MR YOUNG: No, with respect, we say not, your Honour, because on any view of things we submit that the basis of the privilege, the claim for immunity, was not properly identified. The highest they go is to say, by reference to vague descriptions like means and sources, which generated a physical problem, we should have guessed that it was all based on informer privilege, when they could easily have said informer privilege. We should not be left to guess, and one does not need much more facts than that.
HAYNE J: But even if the issue of informer privilege was sufficiently flagged, is it open to a trial judge to make an order for inspection of these documents on the grounds that even if one is privileged circumstances have now changed?
MR YOUNG: Well, we see difficulty, your Honour – and I am not trying to invent difficulty – we see difficulties in the fact that the facts were known to us all along and the defective Full Court judgment.
HAYNE J: Yes.
MR YOUNG: No doubt we will try and argue that, your Honour.
HAYNE J: Yes.
MR YOUNG: Can I make two other points briefly?
HAYNE J: No, I think your time has elapsed, thank you, Mr Young.
MR YOUNG: Yes, your Honour.
HAYNE
J: Yes, we will adjourn to consider the course we will
take.
UPON RESUMING AT 12.16 PM:
HAYNE J: The applicant in this matter makes two complaints.

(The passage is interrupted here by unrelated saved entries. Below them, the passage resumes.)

(* ===== verification/Prelude.v ===== *)
(** * A model of the Anker node

    Anker is a proof-of-stake currency in the Bitcoin family: a node keeps a tree of block
    headers, follows the branch with most work, and keeps the unspent outputs of that branch,
    which the scripts of new transactions claim.  This library models the code that decides
    what is valid, from the bytes up, and proves what each part promises to the part above it.
    All file names are relative to [src/src/].

    ** Conventions

    A machine integer is a [Z]; every operation that can leave the range of its type is followed
    by the wrap of that type ([u8] ... [u64], [i32], [i64]).  Bytes are [Z]s below 256, byte
    vectors [list Z].  An outer [option] with [None] stands for a failed [assert], an exception
    or an access out of range; a call that returns [false] has an inner [option], a [bool] or a
    sum, as the file says.  Loops are [Fixpoint]s on the data they go through, or on fuel where
    the source has a [while]; for each of these a lemma shows that the fuel given is enough.
    External code (elliptic curves, zerocoin, the masternode lists) is a class of operations or
    an argument, with what is relied on as a named law.

    ** The files

    Numbers and text.
    - [Prelude]: wraps, bytes, memory views, list lemmas.
    - [Uint256]: [base_uint] of uint256.h/.cpp on 32-bit limbs, every operator, as arithmetic
      modulo [2^256].
    - [Compact]: [SetCompact], [GetCompact], [SetHex], [GetHex] (uint256.cpp).
    - [Encodings]: hex, base64, base32 of utilstrencodings.cpp.

    Hashes.
    - [Stream]: the buffering all streaming hashers share; [Sha2], [Sha1], [Ripemd160] are the
      classes of crypto/, unrolled rounds included, against the round-by-round definitions of
      the standards; [Hashers] composes them (hash.h/.cpp, HMAC, RFC 6979, MurmurHash3).

    Blocks.
    - [Chain]: [CBlockIndex] with its skip list, [CChain] (chain.h, chain.cpp), the
      [LastCommonAncestor] of main.cpp.
    - [Pow]: pow.cpp, the difficulty of both phases and the work of a block.
    - [Merkle], [MerkleStream], [PartialMerkle]: primitives/block.cpp, consensus/merkle.cpp,
      merkleblock.cpp.
    - [Subsidy]: the value of a block, in the doubles of main.cpp.

    Scripts.
    - [Script]: script/script.h and script.cpp: numbers, pushes, instructions, templates.
    - [SigChecks]: encodings of signatures and keys (head of script/interpreter.cpp).
    - [Interp]: [EvalScript], [VerifyScript], [VerifyWitnessProgram]; over a class
      [BaseSignatureChecker], as the source has it.
    - [InterpSafety], [Payments]: theorems on the interpreter (limits, termination, assertions,
      the pay-to-public-key-hash payment).

    Transactions and the ledger.
    - [Serialize]: serialize.h, streams.h; a class [Codec] of types with a wire format and its
      law, which containers and records discharge.
    - [Transaction]: primitives/transaction.h and .cpp; [SigHash]: [SignatureHash] and the
      checker that instantiates the class of [Interp].
    - [Compressor], [Coins]: compressor.h/.cpp, coins.h, undo.h: the form of outputs in the
      database.
    - [CoinsView]: coins.cpp, txdb.cpp: the class [CCoinsView] of views with the laws
      [CCoinsViewLaws]; the database and the write-back cache are instances, so caches stack.
    - [TxChecks]: [CValidationState] and [CheckTransaction]; [Ledger]: [CheckInputs],
      [UpdateCoins]; [Connect]: the transactions of [ConnectBlock], [DisconnectBlock] (all
      main.cpp), over any lawful view; [Disconnect]: what disconnecting gives back.

    Outputs, addresses and threads.
    - [CheckQueue]: checkqueue.h: the queue of script checks, its workers and its control object
      as a step relation; a thread that holds the lock runs to its release in one step.
    - [Standard]: script/standard.cpp: [Solver], destinations to and from scripts.
    - [Bloom]: bloom.cpp: the filters of light clients.
    - [Base58], [Bech32], [Address]: base58.cpp, bech32.cpp, [ConvertBits]: texts of
      destinations and keys.

    The choice of the active chain.
    - [ChainState]: the known blocks, the candidates for the tip and the active chain, with every
      operation of main.cpp that changes them, over a class [NodeEnv] for [ConnectBlock],
      [DisconnectBlock], the disk and the clock.
    - [ChainInv]: the invariant behind the assertions of [CheckBlockIndex]; [ChainArrival]: kept
      when headers and blocks arrive; [BestChain]: kept by the activation of the best chain,
      which ends unless it meets a block refused as possibly corrupt, under the laws [NodeLaws]
      (a failed flush is no fault of a block, and a block connected once stays valid); [BlockInvalid]: [InvalidateBlock] and
      [ReconsiderBlock]; [ChainSelection]: the properties, with a concrete chain.

    Whole blocks.
    - [Block]: primitives/block.h and block.cpp: headers, blocks and locators with their wire
      formats, the hash and the signature of a block.
    - [BlockChecks]: [CheckBlock], [CheckWork] and the contextual checks of main.cpp with
      checkpoints.cpp, over a class [BlockEnv] for the clock, sporks, locks, payees and proofs
      of stake; a check is a step on a [CValidationState] that goes on, rejects or throws.
    - [ChainParams]: the parameters and first blocks of chainparams.cpp; [Commitment]: the
      commitment of a block to its witnesses.

    The memory pool.
    - [FeeEstimator]: the entries of the pool and the estimator of fees (txmempool.h/.cpp).
    - [MemPool]: [CTxMemPool] with every operation, and the view through the pool; a pointer
      into [mapTx] is the key of its entry, so that a pointer to an erased entry shows as an
      access that fails.  [MemPoolInv]: the invariant, and what removals do; [MemPoolProps]:
      histories of operations and the properties.
    - [AcceptTx]: [AcceptToMemoryPool] and [AcceptableInputs] of main.cpp as steps on the state
      of the validation, the pool and the tip; [AcceptInv]: what is admitted, by a small
      logic for those steps.

    Proofs of stake.
    - [Kernel]: kernel.cpp: the stake modifier and the kernel, over the heap of [Chain];
      [KernelSpec]: what is selected, and the search for a kernel against its check.

    Blocks that arrive.
    - [BlockFiles]: the files of blocks and undo data of main.cpp, byte by byte, and their index
      ([CBlockFileInfo]); what the operating system answers is a record of its own for every
      operation.  [BlockStore]: the invariant of the files under histories of operations.
    - [AcceptBlock]: [AcceptBlockHeader], [AcceptBlock] and [ProcessNewBlock] of main.cpp, which
      put together [BlockChecks], [ChainState] and [BlockFiles]; [AcceptSpec]: what they
      guarantee, on a node whose tree is [consistent] and whose files hold what was stored.

    ** What is shown

    - Representation: limbs are integers modulo a power of two, codes and texts read back what
      was written, and every encoder that can overflow has the range where it is exact.
    - Wire and database formats round-trip, with exactly the fields the format drops.
    - Hashers equal the one-shot definitions of the standards for all ways of feeding them.
    - The interpreter keeps its limits on stacks, elements and operations, always stops, and
      never fails an assertion under the flags the node uses.
    - The ledger: a view refines what is visible of it through any stack of caches; a checked
      transaction spends existing, mature outputs and cannot create value; disconnecting a
      connected block restores the outputs.
    - The queue of checks: [Wait] returns the conjunction of all checks added, no thread waits
      for ever while checks are left, and the master always gets its result.
    - Destinations are recovered from their scripts and from their texts, and the two forms of
      text cannot be confused; a filter never forgets what was inserted.
    - In every state reached by arrivals, activations and invalidations all assertions of
      [CheckBlockIndex] hold; when the activation returns with success it is at a usable block
      none better than which is known, and it returns within a number of rounds, unless a round
      ends with a block that [ConnectBlock] refuses as possibly corrupt, which the code tries
      again (for ever, if nothing changes).
    - [CheckBlock] accepts exactly the well-formed blocks and says which rejections may come
      from corrupted data; it accepts the first block of the main network; the commitment to
      witnesses cannot be satisfied.
    - The memory pool stays consistent under every history of the operations its callers may ask
      for, removals take away exactly a transaction and its descendants, and
      [AcceptToMemoryPool] adds a transaction that is not a zerocoin spend only when its inputs
      are there, distinct and unspent; a refusal changes nothing but priorities.  (A zerocoin
      spend keeps the pool consistent if its inputs are null, which the code does not check.)
      The estimates of fees never fail and fall with the number of blocks.
    - The stake modifier is the word of the last bits of the hashes of up to 64 distinct blocks,
      each the least within its interval; a kernel that is found is one that is accepted.
    - Commitments (identifiers, signature hashes, Merkle roots, the commitment to witnesses) bind
      what is hashed, or two of the messages that are hashed in the case at hand, strings of
      bytes that the statement lists, differ and have the same hash ([clash] of [Hashers]).
    - What was stored in the block files is read back after any further history; a block is
      stored only after all its checks, and the tree and the files stay consistent whatever
      arrives; after a block is processed with success no usable block is better than the tip.
    - Where the code does not do what it means to, the theorem states what it does; these are
      listed as findings.

    ** Fuel

    [eval_loop] has the length of the script as fuel: every instruction consumes a byte.  The
    loops over levels of Merkle trees have the number of leaves or 32 levels (counts are 32-bit).
    The walks over the block tree have the height of the block, since parents are lower; the
    activation of the best chain has [(n + 1)^2] rounds for [n] blocks, since each round finds
    an invalid block or a better tip, but for one that meets a block refused as possibly
    corrupt: the code goes on from there, with any fuel, as [best_chain_found] says.
    The search for a block file has one round per known file and one more.  The loop over the
    blocks of a fork has any fuel: it is shown to end within two rounds or never.
    The removal from the memory pool has the length of its queue and, for each entry, one more
    than the outputs of the entry; the rounds of its check are bounded by the waiting ones.
    Variable-length integers have one step per 7 bits.  Division loops have the bits of the
    number; the template loop of [Solver] the length of the template, base-58 loops
    the digits.  Each file proves its fuel enough where it introduces it.

    ** Not modelled

    Threads other than those of the check queue, sockets, LevelDB, the user interface and
    RPC are input and output around the code modelled here.  libzerocoin, secp256k1 and the sph hash functions are other
    projects' code kept in the tree; they appear as parameters.  The wallet, masternodes,
    budgets and obfuscation are large state machines over the network and the clock that decide
    no validity of transactions. *)
From Stdlib Require Export ZArith Lia.
From stdpp Require Export prelude gmap strings list numbers.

First, that the Full Court of the Federal Court of Australia should have, but did not, sufficiently consider redaction of the documents in question in the fashion indicated in Sankey v Whitlam [1978] HCA 43; (1978) 142 CLR 1. The second is that there has been a miscarriage of justice because the matter has proceeded in the courts below on an imperfect factual foundation. The applicant contends that the procedures adopted in the courts below caused or contributed to the imperfections in that foundation.
Australian Securities and Investments Commission submitted that one reason not to grant leave is that the applicant has an alternative remedy available, namely, to apply to reopen the question of inspection before a single judge of the Federal Court of Australia. The Multiplex parties did not submit to the contrary. On the face of it, it appears that it is open to a primary judge to reopen the interlocutory order that has been made precluding inspection at least if, as the applicant alleges, the factual foundations for that order were not sound, or, we would add, if circumstances affecting the existence of the privilege have changed in the time between the making of the order and the new application for leave to inspect.
We are not persuaded that this is a case in which the Court should depart from the general rule so often stated that only rarely will it intervene in interlocutory processes in the courts below: see, for example, Adam P Brown Male Fashions Pty Ltd v Philip Morris Inc [1981] HCA 39; (1981) 148 CLR 170.
Special leave is refused. It must be refused with costs.